One of the big questions, I think, is the relationship between where does Anatolian fit in this whole story? And what came before Proto-Indo-European? Because no language comes out of nothing.

And there's a sort of jockeying around at the moment with different people using different tools, trying to work out what happened there at the beginning of the story, a bit like physicists trying to work out what happened at the birth of the universe before the Big Bang. But it’s a little bit — how do I put this? — semantic or terminological.

But there are some people who say Anatolian wasn't the eldest daughter of Proto-Indo-European; it was the sister. But basically, whether it was the eldest daughter, or the sister, it doesn't really matter. There's a very close relationship there at the beginning of the tree. The details will be worked out, but I don't think they'll change the story enormously.

In more human terms, one of the questions that intrigues me is what prompted one community, because we know that the Yamnaya right at the beginning, as early as we can see them genetically, were very closely related on their father's side, the men were. So the chromosomes form a very tight cluster.

So the idea is that there might have been some kind of brotherhood that left their ancestral river valley somewhere around the Dnieper, or the Don, or perhaps a bit further east, and adopted, embraced this revolutionary new way of life, becoming completely nomadic. Because previously, their ancestors had taken their herds out of those valleys when they needed to, because the grass was grazed down.

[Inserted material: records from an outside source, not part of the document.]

Lemma try_Ok_inv {A} (m : M A) h w a w' :
  try_ m h w = (Ok a, w') ->
  m w = (Ok a, w') \/ exists e w1, m w = (Raise e, w1) /\ h e w1 = (Ok a, w').
Proof. unfold try_. destruct (m w) as [[b|e] w1]; eauto. Qed.

Section sessions.
Context {E : Env}.

(** One step of the session: a statement that fails leaves the tables as they
    were; one that succeeds moves [working] only. *)
Lemma wp_exec_raw {A} (stmt : Stmt A) Q w :
  (forall k, Q (Raise (DbError k)) (with_db w (committed w) (working w) true)) ->
  (forall a d, aborted w = false -> stmt (tick w) (working w) = Ok (a, d) ->
     Q (Ok a) (with_db w (committed w) d false)) ->
  wp (exec_raw stmt) Q w.
Proof.
  intros Hf Hs. unfold wp, exec_raw. destruct (aborted w) eqn:Ha; [apply Hf|].
  destruct (db_fault (tick w)) as [k|]; [apply Hf|].
  destruct (stmt (tick w) (working w)) as [[a d]|k] eqn:Hst; [by apply Hs|apply Hf].
Qed.

Lemma wp_exec {A} (stmt : Stmt A) Q w :
  Q (Raise (HTTPException 500)) (with_db w (committed w) (working w) true) ->
  (forall a d, aborted w = false -> stmt (tick w) (working w) = Ok (a, d) ->
     Q (Ok a) (with_db w (committed w) d false)) ->
  wp (exec stmt) Q w.
Proof. intros Hf Hs. apply wp_try, wp_exec_raw; [intros k; apply wp_raise, Hf|done]. Qed.

Lemma wp_commit Q w :
  (forall k, Q (Raise (DbError k)) (with_db w (committed w) (committed w) true)) ->
  (forall k, Q (Raise (DbError k)) (with_db w (working w) (working w) true)) ->
  (aborted w = false -> Q (Ok tt) (with_db w (working w) (working w) false)) ->
  wp commit Q w.
Proof.
  intros Hf Hl Hd. unfold wp, commit. destruct (aborted w) eqn:Ha; [apply Hf|].
  destruct (commit_outcome (tick w)); [by apply Hd|apply Hf|apply Hl].
Qed.

(** A fault-free environment at a tick: the statement runs as written. *)
Lemma exec_raw_run {A} (stmt : Stmt A) w a d :
  aborted w = false -> db_fault (tick w) = None ->
  stmt (tick w) (working w) = Ok (a, d) ->
  exec_raw stmt w = (Ok a, with_db w (committed w) d false).
Proof. unfold exec_raw. by intros -> -> ->. Qed.

Lemma exec_run {A} (stmt : Stmt A) w a d :
  aborted w = false -> db_fault (tick w) = None ->
  stmt (tick w) (working w) = Ok (a, d) ->
  exec stmt w = (Ok a, with_db w (committed w) d false).
Proof. intros. unfold exec, try_. by erewrite exec_raw_run. Qed.
Section flash.
Context {E : Env}.

Definition subscriptions_url (segments : list string) : string :=
  slash_join (py_rstrip_chr "/" (flash_base_url settings) ++ SUBSCRIPTIONS_PATH) segments.
Definition services_url (segments : list string) : string :=
  slash_join (py_rstrip_chr "/" (flash_base_url settings) ++ SERVICES_PATH) segments.

(** ** Requests *)

Definition CONNECT_RETRIES : nat := 3.

Definition RETRYABLE : list HttpFailure :=
  [ConnectTimeout; ConnectError; PoolTimeout; ReadTimeout; ReadError].
Definition WRITE_RETRYABLE : list HttpFailure := [ConnectTimeout; ConnectError; PoolTimeout].

(** One request on the wire. *)
Definition request (rq : HttpRequest) : M HttpOutcome := fun w =>
  (Ok (http (tick w) rq), with_sent w rq).

(** [_with_retries]: [left] attempts remain, this one included. *)
Fixpoint with_retries_from (left : nat) (rq : HttpRequest) (retryable : list HttpFailure)
    (retry_5xx : bool) : M (Z * option json) :=
  match left with
  | O => raise (OtherException "AssertionError")
  | S left' =>
      outcome ← request rq;
      match outcome with
      | Failure kind text repr =>
          if bool_decide (kind ∈ retryable) then
            if (left' =? 0)%nat
            then raise (FlashUnavailable ("Could not reach Flash: " ++ text))
            else with_retries_from left' rq retryable retry_5xx
          else raise (OtherException repr)
      | Response status body =>
          if negb retry_5xx || (status <? 500)%Z || (left' =? 0)%nat
          then mret (status, body)
          else with_retries_from left' rq retryable retry_5xx
      end
  end.
(* ===== verification/EntitlementProps.v ===== *)
(** * The properties of entitlement

    The decision table, the truth table and [apply_entitlement]: each theorem
    is followed by a witness that applies it at a concrete world. *)

From Stdlib Require Import Ascii String.
From S2P Require Import Prelude Json Time Types Effects Repos FlashMock Flash Billing.
From S2P Require Import Entitlement Scenario.
Local Open Scope string_scope.

(** ** The decision table *)

Lemma decide_past_due_revokes policy :
  decide_past_due policy = REVOKE <->
  dunning_cancels_after_final_failure policy = Some false
  /\ exists made allowed, dunning_attempts policy = Some made
       /\ dunning_max_attempts policy = Some allowed /\ (allowed <= made)%Z.
Proof.
  unfold decide_past_due. destruct policy as [mode mx att fl]; simpl. split.
  - destruct fl as [[]|]; try done. destruct att as [made|], mx as [allowed|]; try done.
    destruct (Z.leb_spec allowed made); [eauto 6|done].
  - intros (-> & made & allowed & -> & -> & Hle). by apply Z.leb_le in Hle as ->.
Qed.

(** C10: exactly when a status takes a policy away.  Ended statuses do; a
    [past_due] one only when Flash says it never cancels and both attempt
    counts read and are spent; a [canceled] one when its policy is immediate or
    no end date lies ahead.  Anything else — an unknown status, a missing or
    unreadable policy field — never revokes. *)
Theorem decide_revokes_iff st cancel period_end now policy :
  decide_entitlement st cancel period_end now policy = REVOKE <->
  st = "expired" \/ st = "paused"
  \/ (st = "past_due"
      /\ dunning_cancels_after_final_failure policy = Some false
      /\ exists made allowed, dunning_attempts policy = Some made
           /\ dunning_max_attempts policy = Some allowed /\ (allowed <= made)%Z)
  \/ (st = "canceled"
      /\ (cancellation_mode policy = Some "immediate"
          \/ forall ends_at, FlashMock.or_else cancel period_end = Some ends_at ->
               (ends_at <= now)%Z)).
Proof.
  unfold decide_entitlement, str_in, ENTITLING_STATUSES, ENDED_STATUSES,
    PAST_DUE_STATUS, CANCELLED_STATUS. simpl.
  destruct (String.eqb_spec st "active") as [->|]; simpl; [naive_solver|].
  destruct (String.eqb_spec st "trial") as [->|]; simpl; [naive_solver|].
  destruct (String.eqb_spec st "expired") as [->|]; simpl; [naive_solver|].
  destruct (String.eqb_spec st "paused") as [->|]; simpl; [naive_solver|].
  destruct (String.eqb_spec st "past_due") as [->|]; [|].
  - rewrite decide_past_due_revokes. split; [intros [? ?]; right; right; left; done|].
    intros [?|[?|[[_ ?]|[? _]]]]; done.
  - destruct (String.eqb_spec st "canceled") as [->|]; [|naive_solver].
    unfold decide_cancelled, CANCELLATION_IMMEDIATE. case_bool_decide; [naive_solver|].
    destruct (FlashMock.or_else cancel period_end) as [e|]; [|naive_solver].
    destruct (Z.ltb_spec now e) as [Hlt|Hge].
    + split; [done|]. intros [?|[?|[[? _]|[_ [?|Hall]]]]]; try done.
      specialize (Hall e eq_refl). lia.
    + split; [|done]. intros _. right; right; right. split; [done|]. right.
      by intros ? [= <-].
Qed.

(** The sweep, which knows neither Flash's policy nor anything after the
    moment it looks, never revokes ahead of Flash: whatever it takes back, the
    full decision takes back too, then and at every later moment. *)
Theorem sweep_never_ahead_of_flash st cancel period_end now later policy :
  (now <= later)%Z ->
  decide_entitlement st cancel period_end now UNKNOWN_LIFECYCLE_POLICY = REVOKE ->
  decide_entitlement st cancel period_end later policy = REVOKE.
Proof.
  unfold decide_entitlement. intros Hle.
  destruct (str_in st ENTITLING_STATUSES); [done|].
  destruct (str_in st ENDED_STATUSES); [done|].
  destruct (String.eqb st PAST_DUE_STATUS); [done|].
  destruct (String.eqb st CANCELLED_STATUS); [|done].
  unfold decide_cancelled. simpl. case_bool_decide; [done|].
  destruct (FlashMock.or_else cancel period_end) as [e|]; [|done].
  destruct (Z.ltb_spec now e); [done|]. destruct (Z.ltb_spec later e); [lia|done].
Qed.

Lemma sweep_never_ahead_of_flash_witness :
  decide_entitlement "canceled" None (Some 10%Z) 20 {| cancellation_mode := Some "end_of_period";
    dunning_max_attempts := None; dunning_attempts := None;
    dunning_cancels_after_final_failure := None |} = REVOKE.
Proof.
  apply (sweep_never_ahead_of_flash "canceled" None (Some 10%Z) 10 20); [lia|].
  vm_compute. reflexivity.
Defined.

(** ** Reconciling one subscriber *)

Section props.
Context {E : Env}.

(** C11: the record and the tier commit together or not at all.  From a session
    with nothing pending, whatever the run returns or raises, the durable
    tables are as they were, or hold one subscriber's record and assignment
    together; an outcome that settled nothing, and any failure that is not the
    database's own, left everything as it was. *)
Theorem apply_entitlement_atomic p sid yield_if_busy allow w r w' :
  p <> "" -> working w = committed w ->
  apply_entitlement (JStr p) sid yield_if_busy allow w = (r, w') ->
  (committed w' = committed w
   \/ exists s plan now sub t created,
        let rs := resolution_in (committed w) p s plan now
                    (user_subscription (committed w) !! p) in
        committed w' = entitled_db p rs
          (upserted p s sub (bp_id plan) (rs_granted rs) t created) (committed w))
  /\ (forall o, r = Ok o -> settled (reason o) = false ->
        committed w' = committed w /\ working w' = committed w)
  /\ (forall e, r = Raise e -> (forall k, e <> DbError k) -> committed w' = committed w).
Proof.
  intros Hp Hw Hrun. apply apply_entitlement_reconciled in Hrun; [|done]. split_and!.
  - apply reconciled_tables in Hrun as [?|(s & plan & now & sub & t & c & w1 & _ & _ & ?)];
      [by left|right|done]. by exists s, plan, now, sub, t, c.
  - intros o -> Hset. inversion Hrun as [why w2 Hwhy [Hc Hd]|
      |s plan now sub t c w1 r2 w2 Hok Ht rs d' Hc Hres]; subst; [by rewrite Hc, Hd|].
    destruct Hres as [[[= ->] _]|[k [=]]].
    exfalso. subst rs. unfold outcome_of, resolution_in, resolution_for in Hset.
    simpl in Hset. by rewrite resolve_settled in Hset.
  - intros e -> Hne. inversion Hrun as [|e2 w2 Hc _
      |s plan now sub t c w1 r2 w2 Hok Ht rs d' Hc Hres]; subst; [done|].
    destruct Hres as [[[=] _]|[k [= ->]]]. by destruct (Hne k).
Qed.

(** Nobody else moves.  Reconciling one subscriber leaves every other
    user's assignment and record, every plan mapping, every policy and every
    recorded event as it was. *)
Theorem apply_entitlement_frame p sid yield_if_busy allow w r w' :
  p <> "" -> working w = committed w ->
  apply_entitlement (JStr p) sid yield_if_busy allow w = (r, w') ->
  (forall q, q <> p -> nsec (committed w') !! q = nsec (committed w) !! q
     /\ user_subscription (committed w') !! q = user_subscription (committed w) !! q)
  /\ scheduling (committed w') = scheduling (committed w)
  /\ billing_plan (committed w') = billing_plan (committed w)
  /\ flash_webhook_event (committed w') = flash_webhook_event (committed w).
Proof.
  intros Hp Hw Hrun. apply apply_entitlement_reconciled in Hrun; [|done].
  apply reconciled_tables in Hrun as [->|(s & plan & now & sub & t & c & w1 & _ & _ & ->)];
    [done| |done].
  split; [intros q Hq; by apply entitled_db_other|apply entitled_db_tables].
Qed.

(** C1: a tier moves only on Flash's word about that very user.  If a run
    changed the user's assignment, Flash answered during it with a subscription
    attributable to them, for a plan we map, and either it entitles and they are
    not blocked — then they hold exactly that plan's policy — or its ending is
    not in doubt and no administrator put them there. *)
Theorem policy_moves_on_flash_word p sid yield_if_busy allow w r w' :
  p <> "" -> working w = committed w ->
  apply_entitlement (JStr p) sid yield_if_busy allow w = (r, w') ->
  nsec (committed w') !! p <> nsec (committed w) !! p ->
  exists s plan now i user, attributable w w' p sid allow s
    /\ billing_plan (committed w) !! i = Some plan
    /\ plan_named (fs_service_id s) (fs_plan_id s) plan = true
    /\ nsec (committed w) !! p = Some user
    /\ let decision := decide_entitlement (fs_status s) (fs_cancel_effective_date s)
                         (fs_current_period_end s) now (fs_policy s) in
       (decision = GRANT /\ ns_billing_blocked user = false
        /\ nsec (committed w') !! p = Some (assign_row (Some (bp_scheduling_id plan))
             (if String.eqb (ns_scheduling_source user) SOURCE_ADMIN
              then SOURCE_ADMIN else SOURCE_BILLING) user))
       \/ (decision = REVOKE /\ ns_scheduling_source user <> SOURCE_ADMIN
           /\ nsec (committed w') !! p = Some (assign_row None SOURCE_DEFAULT user)).
Proof.
  intros Hp Hw Hrun Hne. apply apply_entitlement_reconciled in Hrun; [|done].
  apply reconciled_tables in Hrun
    as [Heq|(s & plan & now & sub & t & c & w1 & Hok & Ht & Heq)];
    [by rewrite Heq in Hne| |done].
  destruct Hok as [Hu _ [i Hi] Hn Hword]. rewrite Hw in *. destruct Hu as [user Hu].
  exists s, plan, now, i, user.
  split; [by eapply attributable_mono|]. split_and!; try done.
  rewrite Heq in Hne |- *. revert Hne. rewrite entitled_db_user, Hu.
  unfold resolution_in, resolution_for, is_admin_held, source_of, blocked_of. rewrite Hu.
  assert (Hsrc : String.eqb (if String.eqb (ns_scheduling_source user) "" then SOURCE_DEFAULT
     else ns_scheduling_source user) SOURCE_ADMIN
     = String.eqb (ns_scheduling_source user) SOURCE_ADMIN).
  { destruct (String.eqb_spec (ns_scheduling_source user) "") as [->|]; done. }
  rewrite Hsrc. destruct (decide_entitlement _ _ _ _ _); simpl.
  - destruct (ns_billing_blocked user) eqn:Hb; simpl; [done|]. by left.
  - done.
  - destruct (String.eqb_spec (ns_scheduling_source user) SOURCE_ADMIN); simpl; [done|].
    by right.
Qed.

(** An administrator's assignment survives billing.  A user an admin put on
    a policy keeps the [admin] source through every reconcile, and their policy
    can change only to what they are paying for. *)
Theorem admin_comp_survives p sid yield_if_busy allow w r w' user :
  p <> "" -> working w = committed w ->
  apply_entitlement (JStr p) sid yield_if_busy allow w = (r, w') ->
  nsec (committed w) !! p = Some user -> ns_scheduling_source user = SOURCE_ADMIN ->
  exists user', nsec (committed w') !! p = Some user'
    /\ ns_scheduling_source user' = SOURCE_ADMIN
    /\ (ns_scheduling_id user' = ns_scheduling_id user
        \/ exists i plan, billing_plan (committed w) !! i = Some plan
             /\ ns_scheduling_id user' = Some (bp_scheduling_id plan)).
Proof.
  intros Hp Hw Hrun Hu Hadm. apply apply_entitlement_reconciled in Hrun; [|done].
  apply reconciled_tables in Hrun
    as [Heq|(s & plan & now & sub & t & c & w1 & Hok & Ht & Heq)]; [| |done].
  { exists user. rewrite Heq. eauto. }
  destruct Hok as [_ _ [i Hi] _ _]. rewrite Hw in Hi. rewrite Heq, entitled_db_user, Hu.
  unfold resolution_in, resolution_for, is_admin_held, source_of. rewrite Hu, Hadm. simpl.
  destruct (decide_entitlement _ _ _ _ _); simpl; [|by eauto|by eauto].
  destruct (blocked_of _ _); simpl; [by eauto|].
  exists (assign_row (Some (bp_scheduling_id plan)) SOURCE_ADMIN user).
  split_and!; [done|done|right; eauto].
Qed.

End props.

(** ** Witnesses: [alice]'s checkout confirms while Flash reports it active *)

Import Scenario.

Abbreviation alice_pays :=
  (apply_entitlement (E := answering "alice" "active") (JStr "alice") JNull false false demo).

Lemma apply_entitlement_atomic_witness :
  let E := unreachable true in
  committed (apply_entitlement (JStr "alice") JNull false false demo).2 = committed demo.
Proof.
  apply (apply_entitlement_atomic (E := unreachable true) "alice" JNull false false demo _ _
    ltac:(discriminate) eq_refl (surjective_pairing _))
    with (e := FlashUnavailable "Could not reach Flash: timed out"); [|discriminate].
  vm_compute. reflexivity.
Defined.

Lemma apply_entitlement_frame_witness :
  nsec (committed alice_pays.2) !! "bob" = nsec (committed demo) !! "bob".
Proof.
  apply (apply_entitlement_frame (E := answering "alice" "active") "alice" JNull false false
    demo _ _ ltac:(discriminate) eq_refl (surjective_pairing _)). discriminate.
Defined.

Lemma policy_moves_on_flash_word_witness :
  exists s, attributable (E := answering "alice" "active") demo alice_pays.2 "alice" JNull false s.
Proof.
  destruct (policy_moves_on_flash_word (E := answering "alice" "active") "alice" JNull false
    false demo _ _ ltac:(discriminate) eq_refl (surjective_pairing _)) as (s & H).
  - intros Heq. assert (Hs : (nsec (committed alice_pays.2) !! "alice"
      = Some (user (Some 7%Z) "billing"))) by (vm_compute; reflexivity).
    rewrite Heq in Hs. vm_compute in Hs. discriminate.
  - exists s. destruct H as (plan & now & i & u & Ha & _). exact Ha.
Defined.

Lemma admin_comp_survives_witness :
  exists user', nsec (committed (apply_entitlement (E := answering "carol" "expired")
      (JStr "carol") JNull false false demo).2) !! "carol" = Some user'
    /\ ns_scheduling_source user' = SOURCE_ADMIN.
Proof.
  destruct (admin_comp_survives (E := answering "carol" "expired") "carol" JNull false false
    demo _ _ (user (Some 7%Z) "admin") ltac:(discriminate) eq_refl (surjective_pairing _)
    ltac:(vm_compute; reflexivity) eq_refl) as (u & Hu & Hs & _).
  exists u. split; [exact Hu|exact Hs].
Defined.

But they always returned, so the valleys remained settled all year round.

The Yamnaya took this transhumance to the next level and were nomadic all year round. So what pushed them to do that? And to set in train the most extraordinary story, really, at least linguistically speaking, which, of course, shapes our world today to an enormous extent?

What prompted them to do that? And there are a number of theories about that: again, maybe some kind of ideological schism, maybe some kind of institutional convention, which was known to those people, which is what happened in times of, say, famine, or overpopulation, or difficult circumstances where the safety valve was the *h₃rḗǵs, the rēx word, says, “Right, you young men, you go off, you find new lands, you settle and you make a new life,” relieving the pressure back home.

And there is evidence for this vēr sacrum [ed: sacred spring,] as it was called in Latin, this kind of convention that comes down in the daughter traditions. So there's some evidence that something like that might have happened, or it could have been an epidemic. And this bunch, this brotherhood, were the only survivors, and perhaps even they had some kind of mutation that distinguished them, which conferred on them a kind of immunity, which is why they survived. And then their descendants carry this immunity into Europe, which gives them the upper hand relative to the more vulnerable farmers who were there.

So, there are all sorts of theories, again, that speak to that very, very early phase of the story. Whether we'll ever resolve it is anybody's guess. It's not impossible, but a lot of the evidence that might help us to resolve it is probably in the east of Ukraine, which is currently a war zone. So, there's no more evidence coming out of there for now, that’s for sure. That doesn't mean it never will. But that's where it is stuck for now, in a very tragic sort of historical irony.

CG: And then what's next for you?

LS: I am a journalist, so I am busying myself making my living as a journalist. I have to tell you, though, I just so loved this story. I still feel very attached to it and very fascinated by it. And I can't quite bring myself to let it go, so I don't know: there’s plenty of other parts of our linguistic history beyond Indo-European that this toolkit of archaeology, and genetics, and linguistics is helping to elucidate now.

So maybe there's more for me to write about there. But “I don't know yet,” is the short answer to your question.

CG: Well, if people want to check back later and catch up with you, where can they find you?

LS: I'm not going anywhere. I have a website, and anyone can reach me through that.

CG: Well thank you, Laura, it's been a pleasure.

LS: It’s been a great pleasure talking to you. Great questions.